RESURRECTION FREEDOM
By Harmony Grant
5 Apr 07
Passover arrives each year with the sunlit blossoms of spring, cleansed
by rain. Jews in Israel mark out seven days, abstaining from work
on the first and last. They eat unleavened bread and bitter herbs
in memory of the hurried escape from Egypt. The Hebrews’ exodus
from this land of slavery is a giant metaphor for a more personal
flight: the liberation from sin that we each need more than anything
else.
Fyodor Dostoevsky’s Notes from Underground is a classic description
of the human problem: We want to rebel. Russian rationalists said
humans act in their own best interest, but the great writer disagreed.
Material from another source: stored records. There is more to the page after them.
(* ===== verification/ApiReads.v ===== *)
(** * The HTTP API: views, worker, Raft and system endpoints (internal/api)

    The handlers that read, the ones a worker serves for the scheduling node, the membership
    of the Raft group, and the system endpoints: readiness, health, runtimes, diagnostics and
    the bootstrap of the VPN. *)
From stdpp Require Import base strings numbers gmap list.
From Stdlib Require Import Ascii.
From S2P Require Import Prelude GoStrings GoTime GoNet GoList Deploy Dependency Meta GoText Fsm RaftService RaftMembers Vpn TaskBase TaskRun TaskDeploy TaskOps TaskViews Dns Runtime OrchSchema Effects TaskInspect ApiServer.

(** ** endpoint_apps.go *)
Definition appItem (app : AppView) : AppItem :=
  mkAppItem (md_Name (av_Metadata app)) (NamespaceOrDefault (md_Namespace (av_Metadata app))) (av_Status app)
    (av_DesiredGeneration app) (av_ObservedGeneration app) (av_DesiredWorkloads app) (av_Running app)
    (av_Stopped app) (av_Failed app) (av_Pending app) (av_LastTransitionAt app) (av_LastError app)
    (av_RevisionCount app) (av_RollbackAvailable app) (av_PreviousGeneration app).

Definition appWorkloadItem (w : AppWorkloadView) : AppWorkloadItem :=
  mkAppWorkloadItem (wv_Name w) (wv_Kind w) (wv_Runtime w) (wv_Node w) (wv_Artifact w) (wv_Status w)
    (wv_Generation w) (wv_Error w) (wv_UpdatedAt w).
Definition appDetailItem (app : AppView) : AppDetailItem :=
  mkAppDetail (appItem app) (av_Metadata app) (appWorkloadItem <$> av_Workloads app).

(** ** endpoint_assignments.go, endpoint_volumes.go, endpoint_workloads.go, endpoint_raft_members.go *)
Definition assignmentItem (a : Assignment) : AssignmentItem :=
  mkAssignmentItem (as_Key a) (as_Metadata a) (as_Workload a) (as_Node a) (as_Address a) (as_Runtime a)
    (as_Artifact a) (as_Status a) (as_Generation a) (as_Error a) (as_UpdatedAt a).
Definition volumeItem (b : Binding) : VolumeBindingItem :=
  mkVolumeItem (bd_Key b) (bd_Metadata b) (bd_Volume b) (bd_Workload b) (bd_Target b) (bd_Node b) (bd_Runtime b)
    (bd_Source b) (bd_Persistent b) (bd_SizeBytes b) (bd_Status b) (bd_Generation b) (bd_Error b) (bd_UpdatedAt b).
Definition workloadItem (r : WorkloadRecord) : WorkloadItem :=
  mkWorkloadItem (wrec_Name r) (wrec_Node r) (wrec_Runtime r) (wrec_Artifact r) (wrec_Status r) (wrec_UpdatedAt r).
Definition raftMemberItem (m : Member) : RaftMemberItem := mkMemberItem (mb_ID m) (mb_Address m) (mb_Suffrage m).

(** The name and namespace of a path, without surrounding space. *)
Definition trimmed_meta (i : AppPathInput) : Metadata :=
  mkMetadata (TrimSpace (in_Name i)) (TrimSpace (in_Namespace i)) ∅ ∅.
Definition api_app_not_found (meta : Metadata) : error :=
  Errorf "app %s/%s not found" [AStr (NamespaceOrDefault (md_Namespace meta)); AStr (md_Name meta)].

Section reads.
Context `{Wire} `{!Transport} `{Digest, Codec} `{!World, Inspect} `{ListSort, GraphLib, ReplicaOrder}.
Context `{ManifestLoader, ApiEnv}.
Context (cfg : ApiConfig).

Definition apps_list : Handler (list AppItem) :=
  task_view (λ t, appItem <$> ListApps (fsm_of t) (w_order (ts_trace t) (DeployApps (state (fsm_of t))))).

Definition apps_get (i : AppPathInput) : Handler AppDetailItem :=
  let meta := trimmed_meta i in
  if (md_Name meta =? "")%string then raise (Errorf "app name is required" [])
  else
    app ← task_view (λ t, GetApp (fsm_of t) meta);
    match app with
    | None => raise (api_app_not_found meta)
    | Some app => mret (appDetailItem app)
    end.

(** ** endpoint_deploy_revisions.go *)
Definition revisions_handle (i : AppPathInput) : Handler (list AppRevisionItem) :=
  let meta := trimmed_meta i in
  if (md_Name meta =? "")%string then raise (Errorf "app name is required" [])
  else
    found ← task_view (λ t, ListAppRevisions (fsm_of t) meta);
    if (found.2 : bool)
    then mret ((λ r, mkRevisionItem (rv_Generation r) (rv_Metadata r) (rv_Workloads r) (rv_App r)) <$> found.1)
    else raise (api_app_not_found meta).

Definition assignments_handle : Handler (list AssignmentItem) :=
  task_view (λ t, assignmentItem <$> ListWorkloadAssignments (order_assignments (Assignments (state (fsm_of t))))).
Definition volumes_handle : Handler (list VolumeBindingItem) :=
  task_view (λ t, volumeItem <$> ListVolumeBindings (order_bindings (VolumeBindings (state (fsm_of t))))).
Definition workloads_handle : Handler (list WorkloadItem) :=
  task_view (λ t, workloadItem <$> registry_List (order_records (ts_registry t))).

(** ** endpoint_workload_runtime.go *)
Definition workloadRuntimePath (i : WorkloadRuntimeInput) : res (Metadata * string) :=
  let meta := mkMetadata (TrimSpace (wr_App i)) (TrimSpace (wr_Namespace i)) ∅ ∅ in
  let workloadName := TrimSpace (wr_Workload i) in
  if (md_Name meta =? "")%string then Err (Errorf "app name is required" [])
  else if (workloadName =? "")%string then Err (Errorf "workload name is required" [])
  else Ok (meta, workloadName).

Definition runtime_status_handle (i : WorkloadRuntimeInput) : Handler RuntimeStatus :=
  p ← of_res (workloadRuntimePath i);
  annotate "get workload runtime status" [] (task_call (WorkloadRuntimeStatus (ac_task cfg) p.1 p.2)).
Definition runtime_logs_handle (i : WorkloadLogsInput) : Handler LogResult :=
  p ← of_res (workloadRuntimePath (wl_path i));
  annotate "get workload logs" [] (task_call (WorkloadRuntimeLogs (ac_task cfg) p.1 p.2 (wl_Tail i))).

(** ** endpoint_worker_*.go *)
Definition worker_deploy_handle (b : DeployWorkloadBody) : Handler DeployWorkloadOutput :=
  address ← annotate "deploy worker workload" []
    (task_call (DeployWorkerWorkload (ac_task cfg) (dw_Metadata b) (dw_Workload b) (dw_Node b)));
  mret (mkDeployWorkloadOutput true (dw_Node b) address "running" (w_Name (dw_Workload b))).
Definition worker_stop_handle (b : StopWorkloadBody) : Handler StopWorkloadOutput :=
  _ ← annotate "stop worker workload" []
    (task_call (StopWorkerWorkload (ac_task cfg) (sw_Metadata b) (sw_Workload b) (sw_Node b)));
  mret (mkStopWorkloadOutput true (sw_Node b) AssignmentStatusStopped (w_Name (sw_Workload b))).
Definition worker_status_handle (b : WorkloadStatusBody) : Handler RuntimeStatus :=
  annotate "worker workload status" []
    (task_call (WorkerWorkloadRuntimeStatus (ac_task cfg) (sy_Metadata b) (sy_Workload b) (sy_Node b))).
Definition worker_logs_handle (b : WorkloadLogsBody) : Handler LogResult :=
  annotate "worker workload logs" []
    (task_call (WorkerWorkloadRuntimeLogs (ac_task cfg) (lb_Metadata b) (lb_Workload b) (lb_Node b) (lb_Tail b))).

(** ** endpoint_raft_members.go *)

(** A membership operation on the Raft service. *)
Definition raft_service_call (f : NodeHost → Service → res unit * Service) : Handler unit := λ n,
  let t := nd_task n in
  let '(r, sv) := f (w_nodeHost (ts_trace t)) (ts_raft t) in (r, mkNode (set_raft sv t) (nd_sent n)).

Definition raft_members_list : Handler (list RaftMemberItem) :=
  members ← task_view (λ t, ListMembers (Ok tt) (ae_membership (ts_trace t)) (ts_raft t));
  members ← annotate "list raft members" [] (of_res members);
  mret (raftMemberItem <$> members).

Definition raft_members_add `{!Json AddMemberBody, !Json AddRaftMemberOutput} (b : AddMemberBody)
    : Handler AddRaftMemberOutput :=
  let id := TrimSpace (am_ID b) in
  let address := TrimSpace (am_Address b) in
  forwarded_or "forward add raft voter" []
    (ForwardPost cfg PathV1RaftMembers b (mkAddOutput false (mkMemberItem "" "" "")))
    (_ ← annotate "add raft voter" [] (raft_service_call (λ nh, AddVoter nh (Ok tt) id address));
     mret (mkAddOutput true (mkMemberItem id address "Voter"))).

Definition raft_members_remove `{!Json unit, !Json RemoveRaftMemberOutput} (rawID : string)
    : Handler RemoveRaftMemberOutput :=
  let id := TrimSpace rawID in
  forwarded_or "forward remove raft member" []
    (ForwardDelete cfg (PathV1RaftMembers +:+ "/" +:+ PathEscape id) (mkRemoveOutput false ""))
    (_ ← annotate "remove raft member" [] (raft_service_call (λ nh, RemoveServer nh (Ok tt) id));
     mret (mkRemoveOutput true id)).

(** ** endpoint_raft_status.go *)
Definition raft_status_handle : Handler RaftStatusOutput :=
  st ← task_view raft_Status;
  st ← annotate "get raft status" [] (of_res st);
  mret (mkRaftStatusOutput (st_Ready st) (st_NodeID st) (st_State st) (st_IsLeader st) (st_LeaderID st)
          (st_LeaderAddress st) (default "" (NodeURL (ac_task cfg) (st_LeaderID st))) (st_LocalAddress st)
          (st_Message st) (raftMemberItem <$> st_Members st)).
End reads.

(** * The HTTP API: system endpoints (internal/api: endpoint_ready.go, endpoint_health.go,
      health_checks.go, runtime_providers.go, endpoint_diagnostics.go, endpoint_orchvpn.go;
      config/dns.go: TunnelUDPPort)

    Readiness of a node for cluster operations, its health, the runtimes it registered and the
    parameters a VPN client starts from. *)
(** ** runtime_providers.go *)
Section providers.
Context `{ListSort}.

Definition providerItem (st : ProviderStatus) : RuntimeProviderItem :=
  mkProviderItem (ps_Kind st) (ps_Policy st) (ps_Available st) (ps_Registered st) (ps_Status st) (ps_Reason st).
Definition runtimeProviderItems (m : option Manager) : list RuntimeProviderItem :=
  match m with None => [] | Some m => providerItem <$> ProviderStatuses m end.

Definition runtimeDiagnostics (m : option Manager) : RuntimeDiagnostics :=
  let providers := runtimeProviderItems m in
  mkRuntimeDiagnostics (length (filter (λ p, pi_Registered p = true) providers))
    (length (filter (λ p, pi_Available p = true) providers)) providers.

Definition runtimeProviderMissingDetail (p : RuntimeProviderItem) : string :=
  String.concat ": " (TrimSpace (pi_Kind p) :: if negb (pi_Reason p =? "")%string then [pi_Reason p] else []).

Definition runtimeReadiness (m : option Manager) : ReadyCheckItem :=
  match m with
  | None => mkReadyCheck "runtime" false "not_ready" "runtime manager unavailable"
  | Some _ =>
      let providers := runtimeProviderItems m in
      let registered := pi_Kind <$> filter (λ p, pi_Registered p = true) providers in
      let missingRequired := runtimeProviderMissingDetail <$>
        filter (λ p, pi_Policy p = RuntimeProviderPolicyRequired ∧ pi_Registered p = false) providers in
      match missingRequired, registered with
      | _ :: _, _ => mkReadyCheck "runtime" false "missing" (String.concat "; " missingRequired)
      | [], [] => mkReadyCheck "runtime" false "not_ready" "no runtime providers registered"
      | [], _ => mkReadyCheck "runtime" true "ready" ("registered: " +:+ String.concat ", " registered)
      end
  end.
End providers.

(** ** health_checks.go *)

(** [dix.HealthReport]: the checks in the order the map is iterated, and its verdict. *)
Record HealthReport := mkReport { hr_Checks : list (string * option error); hr_Healthy : bool }.
(** Documented: a report is healthy when no check failed. *)
Definition report_ok (r : HealthReport) : Prop := hr_Healthy r = true ↔ Forall (λ c, c.2 = None) (hr_Checks r).

Definition healthCheckStatus (err : option error) : string := if err is Some _ then "error" else "ok".

Section system.
Context `{ListSort} (errorText : error → string).

Definition dixHealthItem (namePrefix : string) (c : string * option error) : ReadyCheckItem :=
  mkReadyCheck (namePrefix +:+ c.1) (if c.2 is Some _ then false else true) (healthCheckStatus c.2)
    (if c.2 is Some e then errorText e else "").
Definition dixHealthItems (prefix : string) (report : HealthReport) : list ReadyCheckItem :=
  list_sort (by_key ck_Name) (dixHealthItem (TrimSpace prefix) <$> hr_Checks report).

(** ** endpoint_health.go; [report] is absent without a diagnostics service. *)
Definition healthStatus (healthy : bool) : string := if healthy then "ok" else "unhealthy".
Definition health_handle (report : option HealthReport) (timestamp : string) : HealthOutput :=
  let healthy := if report is Some r then hr_Healthy r else true in
  mkHealthOutput healthy (healthStatus healthy) timestamp
    (if report is Some r then dixHealthItems "" r else []).

(** ** endpoint_ready.go *)
Definition readyStatus (ready : bool) : string := if ready then "ready" else "not_ready".

Definition writeReadiness (nodeURL : string → option string) (st : Status) : bool * string :=
  if st_IsLeader st then (true, "")
  else if (st_LeaderID st =? "")%string then (false, "leader is not known")
  else match nodeURL (st_LeaderID st) with
       | Some leaderURL => (true, "writes forward to " +:+ leaderURL)
       | None => (false, "configure cluster.nodes." +:+ st_LeaderID st +:+ " or target the leader API")
       end.

(** The checks, whether Raft is ready and whether writes are; [None] without a Raft service. *)
Definition addRaftReadiness (nodeURL : string → option string) (status : option (res Status))
    : list ReadyCheckItem * bool * bool :=
  match status with
  | None => ([mkReadyCheck "raft" false "not_ready" "raft service unavailable";
              mkReadyCheck "writes" false "not_ready" "raft service unavailable"], false, false)
  | Some (Err e) => ([mkReadyCheck "raft" false "error" (errorText e);
                      mkReadyCheck "writes" false "error" (errorText e)], false, false)
  | Some (Ok st) =>
      let raftReady := st_Ready st && negb (st_LeaderID st =? "")%string in
      let '(writeReady, detail) := writeReadiness nodeURL st in
      ([mkReadyCheck "raft" raftReady (st_State st) (st_Message st);
        mkReadyCheck "writes" writeReady (readyStatus writeReady) detail], raftReady, writeReady)
  end.

Definition ready_handle (nodeURL : string → option string) (status : option (res Status)) (rt : option Manager)
    (report : option HealthReport) (timestamp : string) : ReadyOutput :=
  let '(raftChecks, raftReady, writeReady) := addRaftReadiness nodeURL status in
  let runtime := runtimeReadiness rt in
  let dixChecks := if report is Some r then dixHealthItems "dix/" r else [] in
  let dixReady := if report is Some r then hr_Healthy r else true in
  let ready := raftReady && writeReady && ck_Ready runtime && dixReady in
  mkReadyOutput ready (readyStatus ready) timestamp
    (mkReadyCheck "http" true "ok" "" :: raftChecks ++ [runtime] ++ dixChecks).

(** ** endpoint_runtime_providers.go, endpoint_diagnostics.go *)
Definition runtime_providers_handle (rt : option Manager) : list RuntimeProviderItem := runtimeProviderItems rt.
Definition diagnostics_handle {Snapshot} (snapshot : Snapshot) (rt : option Manager) : DiagnosticsBody Snapshot :=
  mkDiagnostics snapshot (runtimeDiagnostics rt).

(** ** config/dns.go, endpoint_orchvpn.go *)
Definition TunnelUDPPort (c : OrchVPNConfig) : Z :=
  match SplitHostPort (ListenUDPOrDefault c) with
  | Err _ => 15888
  | Ok (_, portStr) =>
      match Atoi portStr with
      | None => 15888
      | Some p => if (p <=? 0)%Z then 15888 else p
      end
  end.

Definition orchVPNEncapV0 := "orch-vpn/encap-v0".

(** [routes]: the host routes of the DNS service, [None] without it. *)
Definition orchvpn_bootstrap_handle (v : OrchVPNConfig) (dnsZone : string) (routes : option (list string))
    : OrchVPNBootstrapOutput :=
  let z := TrimRightByte (TrimSpace dnsZone) "."%char in
  mkVPNOutput (vpn_Enabled v) "0" orchVPNEncapV0 1280 (TunnelUDPPort v)
    (if (z =? "")%string then "orch.local" else z) (default [] routes).
End system.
His story portrays a man driven by the need to assert himself, even
destructively, for the perverse sake of Ego. Dostoevsky understood
people well. We were created in the image of God, the great “I
am.” >From childhood, we want to assert ourselves and say, “I come first.” From this basic drive come the wars of the world,
the injustice, and the spiritual poverty of our lives. Sin is the
decision to act on our primal, I-come-first impulse.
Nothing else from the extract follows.